Mark Boldin

Mark Boldin, M.D., Ph.D.

  • Associate Professor, Department of Molecular and Cellular Biology

Mark Boldin, M.D., Ph.D.

Research Focus :
  • Control of inflammation and cancer by non-coding RNA
  • Leukemia and stem cell biology
  • Molecular and Cellular Biology
The inflammatory response to anything that appears dangerous to the integrity of an organism is a highly evolved and complex biological reaction that requires the orchestrated action of numerous cell types mediated by a continuous flow of extracellular cues in the form of cytokines and other messengers. Too little or too much activation of this response can have dire consequences for the organism, as exemplified by a wide spectrum of hematopoietic disorders - from cancer to autoimmunity.  The precise execution and coordination of different steps during inflammation requires the activation of intricate genetic programs that are driven by a myriad of cell surface receptors and transcriptional factors.
Until recently, the complexity of gene regulation during the innate immune response was considered only from the perspective of protein-coding genes.
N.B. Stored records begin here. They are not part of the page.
(** Fewer objects and a smaller store. *)
Lemma rollback_inv o s : inv s → o ∈ objs s → inv (rollback o s).
Proof.
  intros Hi Ho. unfold rollback.
  destruct (same_obj (map_get (_store s) (id (tx o))) o) eqn:Hs; [|done].
  destruct (map_get (_store s) (id (tx o))) as [o1|] eqn:Hg; [|done]. cbn in Hs.
  apply Nat.eqb_eq in Hs.
  assert (o1 = o) as -> by (apply (inv_coherent s Hi); eauto using objs_store).
  assert (Hstore : ∀ j p, map_get (map_del (_store s) (id (tx o))) j = Some p →
    id (tx o) ≠ j ∧ map_get (_store s) j = Some p).
  { intros j p. rewrite map_get_del. case_decide; done. }
  assert (Hbase : ∀ idx, (∀ k e, map_get idx k = Some e → e ∈ objs s) →
    (∀ p, p ∈ idx.*2 → p ∈ objs s) →
    (∀ k e, map_get (_idempotencyIndex s) k = Some e → id (tx e) ≠ id (tx o) →
            map_get idx k = Some e) →
    inv (set_index (set_store s (map_del (_store s) (id (tx o)))) idx)).
  { intros idx _ Hsub Hkeep.
    assert (Hin : ∀ p, p ∈ objs (set_index (set_store s (map_del (_store s) (id (tx o)))) idx) →
      p ∈ objs s).
    { intros p [H|[H|H]]%objs_elem; cbn in H; [|auto|]; apply objs_elem;
        [left; by eapply map_del_objs|by right; right]. }
    split; cbn.
    - by apply map_del_NoDup, inv_nodup.
    - intros p Hp. by apply (inv_fresh s Hi), Hin.
    - intros p q Hp Hq. apply (inv_coherent s Hi); auto.
    - intros j p [_ H]%Hstore. by apply (inv_id s Hi).
    - intros j p [_ H]%Hstore. by eapply (inv_status s Hi).
    - intros j p k [Hne H]%Hstore Hk. destruct (inv_key s Hi j p k H Hk) as (e & He & Hid).
      exists e. split; [|done]. apply Hkeep; [done|congruence]. }
  assert (Hidx : ∀ p, p ∈ (_idempotencyIndex s).*2 → p ∈ objs s).
  { intros p Hp. apply objs_elem. auto. }
  assert (Hstay : inv (set_store s (map_del (_store s) (id (tx o))))).
  { apply (Hbase (_idempotencyIndex s)); eauto using objs_index. }
  destruct (truthy_str (idempotencyKey (tx o))) as [k|]; [|done].
  destruct (same_obj (map_get (_idempotencyIndex s) k) o) eqn:Hsi; [|done].
  destruct (map_get (_idempotencyIndex s) k) as [e|] eqn:He; [|done]. cbn in Hsi.
  apply Nat.eqb_eq in Hsi.
  assert (e = o) as -> by (apply (inv_coherent s Hi); eauto using objs_index).
  apply Hbase.
  - intros k' e'. rewrite map_get_del. case_decide; [done|]. apply objs_index.
  - intros p Hp. eapply Hidx, map_del_objs, Hp.
  - intros k' e' He' Hne. rewrite map_get_del. case_decide; [congruence|done].
Qed.

Lemma writes_sub_inv s ws : (∀ o, o ∈ ws → o ∈ writes s) → inv s → inv (set_writes s ws).
Proof.
  intros Hsub Hi.
  assert (Hin : ∀ p, p ∈ objs (set_writes s ws) → p ∈ objs s).
  { intros p [H|[H|H]]%objs_elem; apply objs_elem; auto. }
  destruct Hi as [? Hf Hc ???]. split; auto.
Qed.

Lemma set_table_inv s rows : inv s → inv (set_table s rows).
Proof. intros []. by split. Qed.

Lemma settle_inv i s : inv s → inv (settle i s).
Proof.
  intros Hi. unfold settle. destruct (writes s !! i) as [o|] eqn:Ho; [|done].
  assert (Hsub : ∀ p, p ∈ delete i (writes s) → p ∈ writes s).
  { intros p Hp. exact (elem_of_sublist _ _ p Hp (sublist_delete _ _)). }
  case_match; [by apply set_table_inv, writes_sub_inv| |by apply writes_sub_inv].
  assert (Hcomm : rollback o (set_writes s (delete i (writes s))) =
    set_writes (rollback o s) (delete i (writes s))).
  { unfold rollback. cbn. by repeat case_match. }
  assert (Hw : writes (rollback o s) = writes s).
  { unfold rollback. by repeat case_match. }
  rewrite Hcomm. apply writes_sub_inv; [by rewrite Hw|].
  apply rollback_inv; [done|]. apply objs_elem. right; right. by eapply list_elem_of_lookup_2.
Qed.

(** The update methods: nothing happens on an unknown id. *)
Lemma update_inv i s (f : transaction → transaction) :
  inv s → (∀ t, id (f t) = id t ∧ idempotencyKey (f t) = idempotencyKey t ∧
                status (f t) = status t) →
  inv ((o ← find_tx i; replace i (f (tx o))) s).2.
Proof.
  intros Hi Hf. unfold find_tx, mbind, stx_bind, get_st. cbn.
  destruct (map_get (_store s) i) as [o|] eqn:Hg; [|done].
  change (inv (replace i (f (tx o)) s).2).
  destruct (Hf (tx o)) as (? & ? & Hst). eapply replace_inv; eauto.
  rewrite Hst. by eapply inv_status.
Qed.

(** [updateStatus] on every branch. *)
Lemma updateStatus_run now i x d s :
  updateStatus now i x d s =
    match map_get (_store s) i with
    | None => (Throw (EPlain ("Transaction not found: " +:+ i)), s)
    | Some o =>
        let cur := normalizeState (Some (status (tx o))) in
        let nxt := normalizeState x in
        if negb (isValidState cur && isValidState nxt) then
          (Throw (ValidationError_with (code_ref "INVALID_REQUEST")), s)
        else if negb (canTransition cur nxt) then
          (Throw (BusinessLogicError (code_ref "INVALID_STATE_TRANSITION")), s)
        else
          let n := mk_obj (next_oid s) (with_stellar
            (with_status (tx o) nxt (Z.max now (statusUpdatedAt (tx o) + 1))) d) in
          (Ret n,
           mk_st (map_set (_store s) i n) (_idempotencyIndex s) (S (next_oid s))
             (writes s ++ [n]) (table s)
             (match status_event nxt with
              | Some name => events s ++ [(name, n)]
              | None => events s
              end))
    end.
Proof.
  unfold updateStatus, find_tx. unfold mbind, stx_bind, get_st, lift_out. cbn -[code_ref].
  destruct (map_get (_store s) i) as [o|]; [|done]. cbn -[code_ref canTransition status_event].
  unfold assertValidState, assertValidTransition.
  destruct (isValidState (normalizeState (Some (status (tx o))))); [|done].
  destruct (isValidState (normalizeState x)); [|done].
  destruct (canTransition _ _); [|done]. cbn -[status_event].
  by destruct (status_event (normalizeState x)).
Qed.

Lemma updateStatus_inv now i x d s : inv s → inv (updateStatus now i x d s).2.
Proof.
  intros Hi. rewrite updateStatus_run. destruct (map_get (_store s) i) as [o|] eqn:Hg; [|done].
  cbv zeta. destruct (isValidState (normalizeState (Some _)) && isValidState _) eqn:Hv; [|done].
  apply andb_prop in Hv as [_ Hv]. cbn [negb].
  destruct (canTransition _ _); [|done]. cbn [negb snd].
  set (t := with_stellar _ d).
  pose proof (replace_inv s i o t Hi Hg eq_refl eq_refl Hv) as Hr.
  rewrite replace_run in Hr. destruct Hr. by split.
Qed.

Lemma step_inv new_id : preserves (step new_id) inv.
Proof.
  intros s s' Hi Hs. destruct Hs.
  - by apply create_inv.
  - by apply updateStatus_inv.
  - by apply (update_inv i s (λ t, with_fee_bump t d)).
  - by apply (update_inv i s (λ t, with_approvals t l)).
  - by apply (update_inv i s (λ t, with_matched t m)).
  - by apply (update_inv i s (λ t, with_nft t d)).
  - by apply settle_inv.
Qed.

Lemma normalize_valid x : isValidState x = true → normalizeState (Some x) = x.
Proof.
  intros H%bool_decide_eq_true. unfold TRANSACTION_STATES in H.
  repeat (apply elem_of_cons in H as [->|H]; [reflexivity|]). by apply elem_of_nil in H.
Qed.

(** What one transaction may look like after any number of steps. *)
Definition later (o : obj) (x : option obj) : Prop :=
  match x with
  | None => True
  | Some p => idempotencyKey (tx p) = idempotencyKey (tx o) ∧
              rank (status (tx o)) <= rank (status (tx p)) ∧
              statusUpdatedAt (tx o) <= statusUpdatedAt (tx p) ∧
              (status (tx o) = FAILED → status (tx p) = FAILED)
  end.

Lemma later_refl o : later o (Some o).
Proof. unfold later. split_and!; [done|lia|lia|done]. Qed.

Lemma later_trans o p x : later o (Some p) → later p x → later o x.
Proof.
  unfold later. destruct x as [q|]; [|done]. intros (?&?&?&?) (?&?&?&?).
  split_and!; [congruence|lia|lia|auto].
Qed.

(** A map update at [j] with a later object. *)
Lemma later_set s i j o n :
  later o (map_get (_store s) i) →
  (∀ p, map_get (_store s) j = Some p → later p (Some n)) →
  map_get (_store s) j ≠ None →
  later o (map_get (map_set (_store s) j n) i).
Proof.
  intros Ho Hn Hsome. rewrite map_get_set. case_decide as Hji; [|done]. subst j.
  destruct (map_get (_store s) i) as [p|]; [|done]. eapply later_trans; eauto.
Qed.
(* ===== verification/TransactionQuery.v ===== *)
(** * Cursor pagination of transactions
      ([getCursorPaginated] in [src/src/models/transaction.js])

    The compound filters, the sort and the cursor of the transaction list.
    [localeCompare] is the collation of the host: a parameter, with the laws
    of a total order on the identifiers. *)

From Stdlib Require Import Ascii.
From S2P Require Import Prelude JsString JsNumber JsMap Transaction.
Local Open Scope Z_scope.

Module TransactionQuery.
Import Transaction.

(** Dates are time values; [None] inside is an invalid date (NaN). *)
Record query := {
  q_limit : nat;
  q_from : option string;
  q_to : option string;
  q_amountMin : option string;
  q_amountMax : option string;
  q_start : option (option Z);
  q_end : option (option Z);
  q_status : option string;
  q_memoContains : option string;
  q_sort : option string;
  q_any : bool;           (* filterMode === 'any' *)
  q_mode_set : bool;      (* filterMode !== 'all' *)
}.

(** A cursor string: base64 JSON with a numeric or other [t], or anything
    that does not decode as JSON. *)
Inductive cursor :=
| CJson (t : option Z) (id : string)
| CRaw (s : string).

(** [(cursorTime, cursorId)]; a [None] time inside is NaN. *)
Definition decode_cursor (c : cursor) : option (option Z * string) :=
  match c with
  | CJson (Some t) i => Some (Some t, i)
  | CJson None _ => None
  | CRaw s =>
      match split_on "_" s with
      | p0 :: p1 :: ps => Some (parse_int p0, str_join "_" (p1 :: ps))
      | _ => None
      end
  end.

Definition time_geb (t : Z) (b : option Z) : bool := match b with Some b => b <=? t | None => false end.
Definition time_leb (t : Z) (b : option Z) : bool := match b with Some b => t <=? b | None => false end.

(** [predicates] *)
Definition predicates (q : query) : list (transaction → bool) :=
  (if q_from q is Some a then [λ t, bool_decide (donor t = Some a)] else []) ++
  (if q_to q is Some a then [λ t, bool_decide (recipient t = Some a)] else []) ++
  (if q_amountMin q is Some s then [λ t, num_geb (amount t) (parse_float s)] else []) ++
  (if q_amountMax q is Some s then [λ t, num_leb (amount t) (parse_float s)] else []) ++
  (if q_start q is Some b then [λ t, time_geb (timestamp t) b] else []) ++
  (if q_end q is Some b then [λ t, time_leb (timestamp t) b] else []) ++
  (if q_status q is Some s then [λ t, bool_decide (to_lower (status t) = to_lower s)] else []) ++
  (if q_memoContains q is Some s
   then [λ t, str_includes (to_lower s) (to_lower (memo t))] else []).
Lemma finish_run now b fee a s o :
  map_get (_store (txs s)) (b_id b) = Some o →
  ∃ r d, fb_feeBumpCount d = Some (b_count b) ∧
         finish now b fee a s = (r, mk_st (updateFeeBumpData (b_id b) d (txs s)).2 (submissions s)) ∧
         is_ret r = is_ret a ∧ (is_ret r = false → r = Throw not_a_promise).
Proof.
  intros Hg. unfold finish, try_catch. destruct a as [n|e]; stx_unfold.
  - unfold on_txs. rewrite update_fee_run, Hg, replace_run. do 2 eexists.
    split; [|split; [rewrite update_fee_run, Hg, replace_run; reflexivity|done]]. done.
  - destruct (failed_run now b s o Hg) as (d & Hd & ->). eauto 7.
Qed.

(** ** Several calls *)

(** Everything else that happens to the transactions: calls of the model that
    do not bump fees, on any transaction, and the writes in flight; no new
    transaction gets the identifier [i]. *)
Inductive calm (i : string) (s : Transaction.st) : Transaction.st → Prop :=
| calm_create now uuid d : default uuid (truthy_str (d_id d)) ≠ i → calm i s (create now uuid d s).2
| calm_status now j x d : calm i s (updateStatus now j x d s).2
| calm_approvals j l : calm i s (updateApprovals j l s).2
| calm_matched j m : calm i s (updateMatchedDonationId j m s).2
| calm_nft j d : calm i s (updateNftData j d s).2
| calm_settle k : calm i s (settle k s).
However, the discovery of miRNAs and the advent of high-throughput sequencing technologies have revolutionized our understanding of gene control. It is apparent today that the human genome is pervasively transcribed and produces a staggering number of non-protein-coding transcripts, including miRNAs, siRNAs, piRNAs and long noncoding RNAs. These RNA molecules operate as key regulators of other functional elements in the genome, especially protein-coding genes, and are known to control diverse biological processes. Understanding the biology and molecular mechanism of action of noncoding RNAs that govern development and functioning of immune system is the long-term goal of our laboratory.
A few years ago, we hypothesized that miRNAs might comprise a novel layer of regulation of the innate immune response and have carried out a systematic effort to identify miRNAs that might be involved in the mammalian response to microbial infection. We identified three miRNA genes (miR-146a, miR-132 and miR-155), whose expression is sharply upregulated in response to bacterial lipopolysaccharides (LPS) and studied the function of one of them, miR-146a, in depth.
Using loss-of-function genetic approach, we found that miR-146a functions as a key molecular brake on inflammation and cancer. Deletion of this miRNA gene results in the development of autoimmune disease and frank tumors of hematopoietic origin. Our initial molecular studies suggest that this miRNA acts as a negative feedback regulator of the innate immune response by silencing expression of two adapter proteins, TRAF6 and IRAK1, which are critical for multiple aspects of proinflammatory and antigen receptor signaling.
Current research in our laboratory is defining the contribution of both small and long noncoding RNAs to the regulation of gene expression during development and functioning of the immune system. Besides being fundamentally important, this work can potentially shed light on how the dysregulation of immune cell signaling leads to autoimmunity and cancer, and potentially could lead to the creation of new therapeutic modalities to fight these devastating diseases.